Saved data entries
(* ===== verification/Net.v ===== *)
(** Addresses as text, as Rust's standard library reads and writes them. *)

From stdpp Require Import pretty.
From S2P Require Import Prelude Text Rate.

(** What is read from the front of a text, and the rest; or nothing is read. *)
Definition Reads (A : Type) : Type := string → option (A * string).

Definition given_char (c : ascii) : Reads unit := λ s,
  match s with String c' s => if Ascii.eqb c' c then Some ((), s) else None | "" => None end.

(** [char::to_digit(radix)] *)
Definition to_digit (radix : N) (c : ascii) : option N :=
  let n := N_of_ascii c in
  let digit :=
    if is_digit c then Some (n - 48)%N
    else if ((97 <=? n) && (n <=? 122))%N then Some (n - 87)%N
    else if ((65 <=? n) && (n <=? 90))%N then Some (n - 55)%N else None in
  d ← digit; if (d <? radix)%N then Some d else None.

(** The digits in front, their value and how many they are. *)
Fixpoint read_digits (radix value : N) (count : nat) (s : string) : N * nat * string :=
  match s with
  | String c rest =>
      match to_digit radix c with
      | Some d => read_digits radix (value * radix + d) (S count) rest
      | None => (value, count, s)
      end
  | "" => (value, count, "")
  end.

(** A number of at most [max_digits] digits that is at most [most]. *)
Definition read_number (radix : N) (max_digits : nat) (allow_zero_prefix : bool) (most : N) : Reads N := λ s,
  let '(value, count, rest) := read_digits radix 0 0 s in
  if (max_digits <? count) || (count =? 0) || (negb allow_zero_prefix && String.prefix "0" s && (1 <? count)) then None
  else if (value <=? most)%N then Some (value, rest) else None.

(** After a separator, but for the first. *)
Definition read_separator {A} (sep : ascii) (first : bool) (inner : Reads A) : Reads A := λ s,
  if first then inner s else '(_, s) ← given_char sep s; inner s.

Definition octet (first : bool) : Reads N := read_separator "." first (read_number 10 3 false 255).
Definition read_ipv4_addr : Reads N := λ s,
  '(a, s) ← octet true s; '(b, s) ← octet false s; '(c, s) ← octet false s; '(d, s) ← octet false s;
  Some (a * 2 ^ 24 + b * 2 ^ 16 + c * 2 ^ 8 + d, s)%N.

(** Up to [left] groups of 16 bits, the last two of which may be written as an
    IPv4 address; and whether they were. *)
Fixpoint read_groups (left : nat) (first : bool) (s : string) : list N * bool * string :=
  match left with
  | O => ([], false, s)
  | S left' =>
      match (if 1 <=? left' then read_separator ":" first read_ipv4_addr s else None) with
      | Some (v4, s) => ([v4 / 2 ^ 16; v4 mod 2 ^ 16]%N, true, s)
      | None =>
          match read_separator ":" first (read_number 16 4 true 65535) s with
          | Some (group, s) => let '(groups, v4, s) := read_groups left' false s in (group :: groups, v4, s)
          | None => ([], false, s)
          end
      end
  end.

Definition of_groups (groups : list N) : N := fold_left (λ n g, n * 2 ^ 16 + g)%N groups 0%N.

Definition read_ipv6_addr : Reads N := λ s,
  let '(front, v4, s) := read_groups 8 true s in
  if length front =? 8 then Some (of_groups front, s) else
  if v4 : bool then None else
  '(_, s) ← given_char ":" s; '(_, s) ← given_char ":" s;
  let '(back, _, s) := read_groups (7 - length front) true s in
  Some (of_groups (front ++ replicate (8 - length front - length back) 0%N ++ back), s).

Definition read_ip_addr : Reads IpAddr := λ s,
  match read_ipv4_addr s with
  | Some (n, s) => Some (V4 n, s)
  | None => '(n, s) ← read_ipv6_addr s; Some (V6 n, s)
  end.

(** The whole text is the address. *)
Definition parse_ip (s : string) : option IpAddr :=
  '(ip, rest) ← read_ip_addr s; if String.eqb rest "" then Some ip else None.

Example addresses_are_read :
  map parse_ip ["127.0.0.1"; "192.0.2.4"; "::"; "::1"; "2001:db8::4"; "::ffff:1.2.3.4"; "1:2:3:4:5:6:7:8"; "1:2:3:4:5:6:1.2.3.4"; "FE80::"]
  = [Some (V4 2130706433); Some (V4 3221225988); Some (V6 0); Some (V6 1); Some (V6 (0x20010db8 * 2 ^ 96 + 4));
     Some (V6 0xffff01020304); Some (V6 0x00010002000300040005000600070008); Some (V6 0x00010002000300040005000601020304);
     Some (V6 (0xfe80 * 2 ^ 112))]%N.
Proof. vm_compute. reflexivity. Qed.
Example other_text_is_no_address :
  map parse_ip [""; "1.2.3"; "1.2.3.256"; "01.2.3.4"; "1.2.3.4."; "1.2.3.4:80"; ":"; "1::2::3"; "1:2:3:4:5:6:7"; "12345::"; "nas"; "::1%eth0"]
  = replicate 12 None.
Proof. vm_compute. reflexivity. Qed.

(** ** As they are written: [Display] *)

(** [{n:x}] *)
Fixpoint to_hex (fuel : nat) (n : N) (rest : string) : string :=
  match fuel with
  | O => rest
  | S fuel =>
      let rest := String (hex_digit (n mod 16)) rest in
      if (n / 16 =? 0)%N then rest else to_hex fuel (n / 16) rest
  end.
Definition write_hex (group : N) : string := to_hex 4 group "".

Definition write_ipv4 (n : N) : string :=
  String.concat "." (map pretty [n / 2 ^ 24; n / 2 ^ 16 mod 256; n / 2 ^ 8 mod 256; n mod 256]%N).

(** The eight groups of 16 bits. *)
Definition segments (n : N) : list N := map (λ i, (N.shiftr n (16 * i) mod 2 ^ 16)%N) [7; 6; 5; 4; 3; 2; 1; 0]%N.

(** The first of the longest runs of zeros, where it begins and how long it
    is. *)
Fixpoint longest_zeros (i : nat) (l : list N) (longest current : nat * nat) : nat * nat :=
  match l with
  | [] => longest
  | segment :: l =>
      if (segment =? 0)%N then
        let current := (if current.2 =? 0 then i else current.1, S current.2) in
        longest_zeros (S i) l (if longest.2 <? current.2 then current else longest) current
      else longest_zeros (S i) l longest (0, 0)
  end.

Definition write_ipv6 (n : N) : string :=
  match to_ipv4_mapped n with
  | Some v4 => "::ffff:" ++ write_ipv4 v4
  | None =>
      let l := segments n in
      let colons l := String.concat ":" (map write_hex l) in
      let '(start, len) := longest_zeros 0 l (0, 0) (0, 0) in
      if 1 <? len then (colons (take start l) ++ "::" ++ colons (drop (start + len) l))%string else colons l
  end.

Definition write_ip (ip : IpAddr) : string := match ip with V4 n => write_ipv4 n | V6 n => write_ipv6 n end.
(** [SocketAddr] *)
Definition write_socket (addr : IpAddr * N) : string :=
  match addr.1 with
  | V4 n => write_ipv4 n ++ ":" ++ pretty addr.2
  | V6 n => "[" ++ write_ipv6 n ++ "]:" ++ pretty addr.2
  end.

Example addresses_are_written :
  map write_socket [(V4 2130706433, 8443); (V6 1, 80); (V6 0, 1); (V6 (0x20010db8 * 2 ^ 96 + 4), 2); (V6 0xffff01020304, 3);
    (V6 0x00010000000000040000000000000008, 4); (V6 0x00010002000300000005000600070008, 5)]%N =
  ["127.0.0.1:8443"; "[::1]:80"; "[::]:1"; "[2001:db8::4]:2"; "[::ffff:1.2.3.4]:3"; "[1:0:0:4::8]:4"; "[1:2:3:0:5:6:7:8]:5"].
Proof. vm_compute. reflexivity. Qed.

(** [is_unspecified], [is_loopback]'s own address *)
Definition is_unspecified (ip : IpAddr) : bool := match ip with V4 n | V6 n => (n =? 0)%N end.
Definition LOCALHOST (ip : IpAddr) : IpAddr := match ip with V4 _ => V4 2130706433 | V6 _ => V6 1 end.

(** [local] of [serve.rs]: where a process on this host reaches a server that
    listens on [listen]. *)
Definition local (listen : IpAddr * N) : IpAddr * N :=
  (if is_unspecified listen.1 then LOCALHOST listen.1 else listen.1, listen.2).

(** ** An IPv4 address is read back from how it is written *)

Lemma read_digits_all d value count rest :
  all_bytes is_digit d = true → match rest with "" => True | String c _ => to_digit 10 c = None end →
  read_digits 10 value count (d ++ rest) = (fold_left push_digit (str_bytes d) value, count + String.length d, rest).
Proof.
  revert value count. induction d as [|c d IH]; intros value count Hd Hr.
  - rewrite Nat.add_0_r. destruct rest as [|c rest]; [done|]. change ("" ++ String c rest)%string with (String c rest). cbn [read_digits].
    by rewrite Hr.
  - change (is_digit c && all_bytes is_digit d = true) in Hd. apply andb_true_iff in Hd as [Hc Hd].
    rewrite cons_app. cbn [read_digits]. assert (to_digit 10 c = Some (digit_value c)) as ->.
    { unfold to_digit. rewrite Hc. unfold digit_value. unfold is_digit in Hc. apply andb_true_iff in Hc as [?%N.leb_le ?%N.leb_le].
      cbn. rewrite (proj2 (N.ltb_lt _ _)); [done|lia]. }
    rewrite IH by done. cbn [String.length]. rewrite Nat.add_succ_r. done.
Qed.

Lemma octet_written o : (o < 256)%N →
  String.length (pretty o) ≤ 3 ∧ (String.prefix "0" (pretty o) = true → String.length (pretty o) = 1).
Proof.
  assert (forallb (λ o, (String.length (pretty (N.of_nat o)) <=? 3) &&
    (negb (String.prefix "0" (pretty (N.of_nat o))) || (String.length (pretty (N.of_nat o)) =? 1))) (seq 0 256) = true) as Hall by (by vm_compute).
  intros Ho. rewrite forallb_forall in Hall. specialize (Hall (N.to_nat o)). rewrite N2Nat.id in Hall.
  specialize (Hall ltac:(apply in_seq; lia)). apply andb_true_iff in Hall as [Hl%Nat.leb_le Hp]. split; [done|].
  intros Hz. rewrite Hz in Hp. by apply Nat.eqb_eq.
Qed.

Lemma prefix_app_first c s rest : s ≠ "" → String.prefix (String c "") (s ++ rest) = String.prefix (String c "") s.
Proof. destruct s; [done|]. intros _. rewrite cons_app. cbn [String.prefix]. by destruct (Ascii.ascii_dec _ _), s, rest. Qed.

Lemma octet_read o rest : (o < 256)%N → match rest with "" => True | String c _ => to_digit 10 c = None end →
  read_number 10 3 false 255 (pretty o ++ rest)%string = Some (o, rest).
Proof.
  intros Ho Hr. destruct (pretty_digits o) as (Hd & Hv & Hl), (octet_written o Ho) as [H3 H0]. unfold read_number.
  rewrite read_digits_all by done. change (fold_left push_digit (str_bytes (pretty o)) 0%N) with (digits_value (pretty o)).
  rewrite Hv, Nat.add_0_l, (prefix_app_first "0") by (by intros Hp; rewrite Hp in Hl).
  destruct (Nat.ltb_spec 3 (String.length (pretty o))); [lia|]. destruct (Nat.eqb_spec (String.length (pretty o)) 0); [done|].
  cbn [orb negb andb]. destruct (String.prefix "0" (pretty o)) eqn:Hz.
  - rewrite H0 by done. cbn. by rewrite (proj2 (N.leb_le o 255)) by lia.
  - cbn. by rewrite (proj2 (N.leb_le o 255)) by lia.
Qed.

Lemma octet_later o rest : (o < 256)%N → match rest with "" => True | String c _ => to_digit 10 c = None end →
  octet false (String "." (pretty o ++ rest)) = Some (o, rest).
Proof. intros Ho Hr. unfold octet, read_separator. cbn. by apply octet_read. Qed.

Lemma ipv4_read_back n : (n < 2 ^ 32)%N → parse_ip (write_ipv4 n) = Some (V4 n).
Proof.
  intros Hn. unfold parse_ip, read_ip_addr, read_ipv4_addr.
  set (a := (n / 2 ^ 24)%N). set (b := (n / 2 ^ 16 mod 256)%N). set (c := (n / 2 ^ 8 mod 256)%N). set (d := (n mod 256)%N).
  change (write_ipv4 n) with (pretty a ++ String "." (pretty b ++ String "." (pretty c ++ String "." (pretty d))))%string.
  assert (a < 256 ∧ b < 256 ∧ c < 256 ∧ d < 256)%N as (Ha & Hb & Hc & Hd).
  { unfold a, b, c, d. split_and!; try by apply N.mod_lt. apply N.Div0.div_lt_upper_bound. exact Hn. }
  rewrite <-(str_app_nil (pretty d)). change (octet true (pretty a ++ ?x)%string) with (read_number 10 3 false 255 (pretty a ++ x)%string).
  rewrite octet_read by done. cbn [mbind option_bind]. do 3 (rewrite octet_later by done; cbn [mbind option_bind]). cbn. do 2 f_equal.
  unfold a, b, c, d. change (2 ^ 24)%N with (256 * (256 * 256))%N. change (2 ^ 16)%N with (256 * 256)%N. change (2 ^ 8)%N with 256%N.
  rewrite <-!N.Div0.div_div. remember (n / 256)%N as x eqn:Hx. remember (x / 256)%N as y eqn:Hy.
  pose proof (N.div_mod n 256 ltac:(done)). pose proof (N.div_mod x 256 ltac:(done)). pose proof (N.div_mod y 256 ltac:(done)).
  rewrite <-Hx, <-Hy in *. lia.
Qed.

§ **What this task involves**: Could you give the number of lines in the data above that contain the string "fuel", with no other words?

§ **Your solution**: 4